▶ [Problem to work on]:
Nothing but the lines below between the line holding "fst (calculateSegment libm lines a" and the line holding "intros H Ha Hb.", inclusive, should appear in the answer, each set down exactly.
=== Dataset excerpts ===
(** An unknown line in the first leg does not stop the second leg. *)
Lemma errors_are_reported_witness :
  main SampleLibm.libm ["a.out"; "계양역(7)"; "김포공항역(9)"; "노량진역"]%string
  = Some (0, "Error: 존재하지 않는 노선(7), 18.4km(23분, 김포공항역-노량진역, 직선 13.5km)"
             +:+ endl) /\
  calculateSegment SampleLibm.libm (loadData ∅) "계양역" "개화" "arex"
  = ("Error: 역을 찾을 수 없음 (계양역 or 개화)"%string, loadData ∅).
Proof.
  destruct (errors_are_reported SampleLibm.libm) as (_ & Hstation & Hmain).
  split.
  - destruct (Hmain "a.out"%string
                ["계양역(7)"; "김포공항역(9)"; "노량진역"]%string
                ltac:(simpl; lia)) as (-> & _).
    vm_compute. reflexivity.
  - apply (Hstation (loadData ∅) "계양역"%string "개화"%string "arex"%string arex).
    + apply loadData_arex.
    + right. reflexivity.
Defined.




(** C5. For two stations [sa] and [sb] resolved on the same line the track
    distance is [abs (sa.distFromStart - sb.distFromStart)]; it is the same
    double in both directions, and the leg from [a] to [b] and the leg from
    [b] to [a] both begin with that one distance. *)
Theorem track_distance_symmetric (libm : Libm) (lines : gmap string Line)
        (a b tag : string) (line : Line) (sa sb : Station) :
  lines !! tag = Some line ->
  findStation line a = Some sa -> findStation line b = Some sb ->
  trackDistance sa sb = abs (distFromStart sa - distFromStart sb) /\
  trackDistance sa sb = trackDistance sb sa /\
  (exists rest : string,
     fst (calculateSegment libm lines a b tag)
     = put_fixed1 (trackDistance sa sb) +:+ "km(" +:+ rest) /\
  (exists rest : string,
     fst (calculateSegment libm lines b a tag)
     = put_fixed1 (trackDistance sa sb) +:+ "km(" +:+ rest).
Proof.
  intros H Ha Hb.
  assert (Hswap : trackDistance sa sb = trackDistance sb sa)
    by apply abs_sub_swap.
  split; [reflexivity |]. split; [exact Hswap |]. split.
  - rewrite (calculateSegment_found _ _ _ _ _ _ _ _ H Ha Hb).
    eexists. unfold render. simpl fst. reflexivity.
  - rewrite (calculateSegment_found _ _ _ _ _ _ _ _ H Hb Ha).
    rewrite Hswap. eexists. unfold render. simpl fst. reflexivity.
Qed.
===
▶ [Exercise output]:
     fst (calculateSegment libm lines a b tag)
     = put_fixed1 (trackDistance sa sb) +:+ "km(" +:+ rest) /\
  (exists rest : string,
     fst (calculateSegment libm lines b a tag)
     = put_fixed1 (trackDistance sa sb) +:+ "km(" +:+ rest).
Proof.
  intros H Ha Hb.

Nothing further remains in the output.